In this paper we introduce the notion of functional prime ideals in a commutative ring. For a (left) R-module M and a functional $\varphi$ (i.e., an R-linear map $\varphi$ from M to R), an ideal I of R is said to be a $\varphi$-prime ideal if whenever $a\in R$ and $m\in M$ such that $a\varphi (m)\in I$, then $a\in I$ or $\varphi (m)\in I$. This notion shows its ability to characterize different classes of ideals in terms of functional primeness with respect to specific R-modules. For instance, if the module M is the ideal I itself, then I is $\varphi$-prime for every $\varphi \in {\mathit{\text{Hom}}}_R(I,R)$ if and only if I is a trace ideal, and if the module M is the dual of I, then I is $\varphi$-prime for every $\varphi \in {\mathit{\text{Hom}}}_R(I^{-1},R)$ if and only if I is a prime ideal of R, or I is a strongly divisorial ideal.
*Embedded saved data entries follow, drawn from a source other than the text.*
(* ===== verification/AdminTeamsFacts.v ===== *)
(** * What the team endpoints guarantee

    A signed-in user reaches the teams of their own organisation and no others,
    and nothing changes that the audit log has not recorded first. *)

From S2P Require Import Prelude Redis Text Json Budget Auth AuthFacts TeamStore TeamStoreFacts AdminTeams.

(** ** One call changes one team *)

Definition call_target (call : store_call) : string :=
  match call with
  | CallUpdate id _ | CallRotateKey _ _ id _ _ | CallRevokeKey id | CallDelete id => id
  | CallCreate _ t => t_ID t
  end.

(** What a call may do to a row: nothing, or replace it by one of the same
    organisation; a row that appears is the created team's. *)
Record row_step (call : store_call) (db db' : tables) : Prop := {
  rs_others id : id ≠ call_target call → tb_teams db' !! id = tb_teams db !! id;
  rs_org id rw : tb_teams db !! id = Some rw →
    ∃ rw', tb_teams db' !! id = Some rw' ∧ t_OrganizationID (rw_team rw') = t_OrganizationID (rw_team rw);
  rs_new id rw : tb_teams db !! id = None → tb_teams db' !! id = Some rw →
    ∃ now t, call = CallCreate now t ∧ rw_team rw = created_team now t;
  rs_kept id rw : (∃ now t, call = CallCreate now t) → tb_teams db !! id = Some rw → tb_teams db' !! id = Some rw
}.

Lemma row_step_refl call db : row_step call db db.
Proof. split; [done|intros id rw H; by exists rw|intros; congruence|done]. Qed.

Lemma update_row_step call id f d db :
  id = call_target call → (∀ t, t_OrganizationID (f t) = t_OrganizationID t) → (∀ now t, call ≠ CallCreate now t) →
  row_step call db (update_row id f d db).2.
Proof.
  intros -> Hf Hnc. destruct (update_row _ f d db) as [x db'] eqn:Hu. simpl.
  apply update_row_cases in Hu as [[-> _]|(t & Hl%live_lookup & _ & _ & _ & ->)]; [apply row_step_refl|].
  split; simpl.
  - intros id Hne. by rewrite lookup_insert_ne.
  - intros id rw Hid. destruct (decide (call_target call = id)) as [<-|Hne].
    + rewrite lookup_insert_eq. eexists. split; [done|]. simpl. rewrite Hf. rewrite Hl in Hid. by injection Hid as <-.
    + rewrite lookup_insert_ne by done. by exists rw.
  - intros id rw Hn [[<- _]|[_ H]]%lookup_insert_Some; congruence.
  - intros id rw (now & t' & Hc). by destruct (Hnc now t').
Qed.

Lemma insert_row_step now t db : row_step (CallCreate now t) db (insert_row (created_team now t) db).2.
Proof.
  destruct (insert_row _ db) as [x db'] eqn:Hi. simpl.
  apply insert_row_cases in Hi as [[-> _]|(Hn & _ & _ & _ & ->)]; [apply row_step_refl|]. simpl in *.
  split; simpl.
  - intros id Hne. by rewrite lookup_insert_ne.
  - intros id rw Hid. rewrite lookup_insert_ne by congruence. by exists rw.
  - intros id rw Hnone [[<- <-]|[_ H]]%lookup_insert_Some; [|congruence]. by exists now, t.
  - intros id rw _ Hid. rewrite lookup_insert_ne; congruence.
Qed.

Lemma run_sql_step call fate stmt db : row_step call db (stmt db).2 → row_step call db (run_sql fate stmt db).2.
Proof. destruct fate; simpl; [by destruct (stmt db)|intros _; apply row_step_refl|done]. Qed.

Lemma persist_step call fate c f d db :
  ch_id c = call_target call → (∀ t, t_OrganizationID (f t) = t_OrganizationID t) → (∀ now t, call ≠ CallCreate now t) →
  row_step call db (persist fate c f d db).2.
Proof.
  intros Hc Hf Hnc. pose proof (run_sql_step call fate _ db (update_row_step call (ch_id c) f d db Hc Hf Hnc)) as H.
  unfold persist. by destruct (run_sql _ _ db).
Qed.

Lemma begin_call_step fate call db s : row_step call db (begin_call fate call db s).2.
Proof.
  destruct call as [id p|dbnow now id h m|id|id|now t]; simpl.
  - unfold persist_Update. destruct (store_get id s) as [cur|]; [|apply row_step_refl].
    destruct (Apply p cur); [|apply row_step_refl]. by apply persist_step.
  - unfold persist_RotateKey. case_bool_decide; [apply row_step_refl|]. by apply persist_step.
  - by apply persist_step.
  - by apply persist_step.
  - unfold persist_Create. destruct (Validate _ _); [apply row_step_refl|].
    pose proof (run_sql_step (CallCreate now t) fate _ db (insert_row_step now t db)) as H. by destruct (run_sql _ _ db).
Qed.

(** ** The snapshot and the table agree on whose team it is *)

Record teams_ok (db : tables) (s : snapshot) : Prop := {
  tk_db : db_ok db;
  tk_reg : reg_ok (sn_registry s);
  tk_org id t : byID (sn_registry s) !! id = Some t →
    ∃ rw, tb_teams db !! id = Some rw ∧ t_OrganizationID (rw_team rw) = t_OrganizationID t
}.

(** A change keeps whose team each is; only a creation adds one. *)
Lemma ch_apply_org c r id t :
  reg_ok r → byID (ch_apply c r).2 !! id = Some t →
  (∃ t', byID r !! id = Some t' ∧ t_OrganizationID t' = t_OrganizationID t) ∨ c = ChCreate t ∧ id = t_ID t.
Proof.
  intros Hok. assert (byID r !! id = Some t → ∃ t', byID r !! id = Some t' ∧ t_OrganizationID t' = t_OrganizationID t) as Hsame by eauto.
  destruct c as [i p|now i h m|i|i|u]; simpl.
  - unfold Update. destruct (byID r !! i) as [e|] eqn:He; [|eauto]. destruct (Apply p e) as [u|] eqn:Ha; [|eauto]. simpl.
    intros [[<- <-]|[_ H]]%lookup_insert_Some; [|eauto]. left. exists e. split; [done|].
    unfold Apply in Ha. case_match; [done|]. by injection Ha as <-.
  - unfold RotateKey. destruct (byID r !! i) as [e|] eqn:He; [|eauto]. case_bool_decide; [eauto|].
    destruct (match byHash r !! h with Some _ => _ | None => _ end); [eauto|]. simpl.
    intros [[<- <-]|[_ H']]%lookup_insert_Some; [|eauto]. left. by exists e.
  - unfold RevokeKey. destruct (byID r !! i) as [e|] eqn:He; [|eauto]. simpl.
    intros [[<- <-]|[_ H]]%lookup_insert_Some; [|eauto]. left. by exists e.
  - unfold removed, Remove. destruct (byID r !! i) as [e|] eqn:He; simpl; [|eauto].
    intros [_ H]%lookup_delete_Some; eauto.
  - unfold added, Add. destruct (byID r !! t_ID u) as [e|] eqn:He; [eauto|]. case_bool_decide; simpl.
    + intros [[<- <-]|[_ H']]%lookup_insert_Some; [by right|eauto].
    + destruct (byHash r !! t_KeyHash u); [eauto|]. simpl. intros [[<- <-]|[_ H']]%lookup_insert_Some; [by right|eauto].
Qed.

Lemma ch_apply_result c r t r' :
  ch_apply c r = (Ok t, r') → (∃ id, c = ChDelete id) ∨ byID r' !! ch_id c = Some t.
Proof.
  destruct c as [i p|now i h m|i|i|u]; simpl.
  - unfold Update. destruct (byID r !! i) as [e|]; [|done]. destruct (Apply p e); [|done].
    intros [= <- <-]. right. apply lookup_insert_eq.
  - unfold RotateKey. destruct (byID r !! i) as [e|]; [|done]. case_bool_decide; [done|].
    destruct (match byHash r !! h with Some _ => _ | None => _ end); [done|]. intros [= <- <-]. right. apply lookup_insert_eq.
  - unfold RevokeKey. destruct (byID r !! i) as [e|]; [|done]. intros [= <- <-]. right. apply lookup_insert_eq.
  - left. by exists i.
  - unfold added, Add. destruct (byID r !! t_ID u) as [e|] eqn:He.
    + intros [= Hg <-]. right. unfold Get in Hg. rewrite He in *. by injection Hg as <-.
    + case_bool_decide; [intros [= <- <-]; right; apply lookup_insert_eq|].
      destruct (byHash r !! t_KeyHash u); [done|]. intros [= <- <-]. right. apply lookup_insert_eq.
Qed.

(** The team a write returns is of the organisation of the one it was asked to
    change, or is the one it created. *)
Lemma writeThrough_org c s t :
  reg_ok (sn_registry s) → (writeThrough c s).1 = Ok t →
  (∃ id, c = ChDelete id) ∨ c = ChCreate t ∨
  ∃ e, byID (sn_registry s) !! ch_id c = Some e ∧ t_OrganizationID e = t_OrganizationID t.
Proof.
  intros Hok. pose proof (ch_apply_org c (sn_registry s) (ch_id c) t Hok) as Horg. pose proof (ch_apply_result c (sn_registry s)) as Hres.
  unfold writeThrough. destruct (ch_apply c (sn_registry s)) as [res r]. simpl in *. intros Ht.
  assert ((∃ id, c = ChDelete id) ∨ byID r !! ch_id c = Some t) as [Hd|Hb]; [|by left|].
  { destruct res as [u|]; [injection Ht as ->; by apply Hres|]. right.
    unfold store_get, Get in Ht. simpl in Ht. destruct (byID r !! ch_id c); [|done]. by injection Ht as ->. }
  destruct (Horg Hb) as [(e & He & Heo)|[-> _]]; [|by right; left]. right. right. by exists e.
Qed.

Lemma begin_call_created fate call db s t db' :
  begin_call fate call db s = (Ok (ChCreate t), db') →
  tb_teams db' !! t_ID t = Some {| rw_team := t; rw_deleted := false |}.
Proof.
  intros Hb.
  destruct call as [id p|dbnow now id h m|id|id|now u]; simpl in Hb.
  - unfold persist_Update in Hb. destruct (store_get id s) as [cur|]; [|done]. destruct (Apply p cur); [|done].
    by apply persist_same in Hb.
  - unfold persist_RotateKey in Hb. case_bool_decide; [done|]. by apply persist_same in Hb.
  - by apply persist_same in Hb.
  - by apply persist_same in Hb.
  - unfold persist_Create in Hb. destruct (Validate _ _); [done|]. destruct fate; simpl in Hb; [|done|done].
    destruct (insert_row (created_team now u) db) as [x db1] eqn:Hi.
    apply insert_row_cases in Hi as [[-> Hx]|(_ & -> & _ & _ & ->)].
    + destruct x; try done. by destruct (Hx n).
    + injection Hb as <- <-. simpl. by rewrite lookup_insert_eq.
Qed.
Several results are obtained and examples to illustrate the aims and scopes are provided.

Keywords:

• $\varphi$-prime ideal
• prime submodule
• Prüfer domain
• strongly divisorial ideal
• trace ideal
• valuation domain

2020 Mathematics Subject Classification:

• Primary: 13G05, 13A15
• Secondary: 13F05, 13F30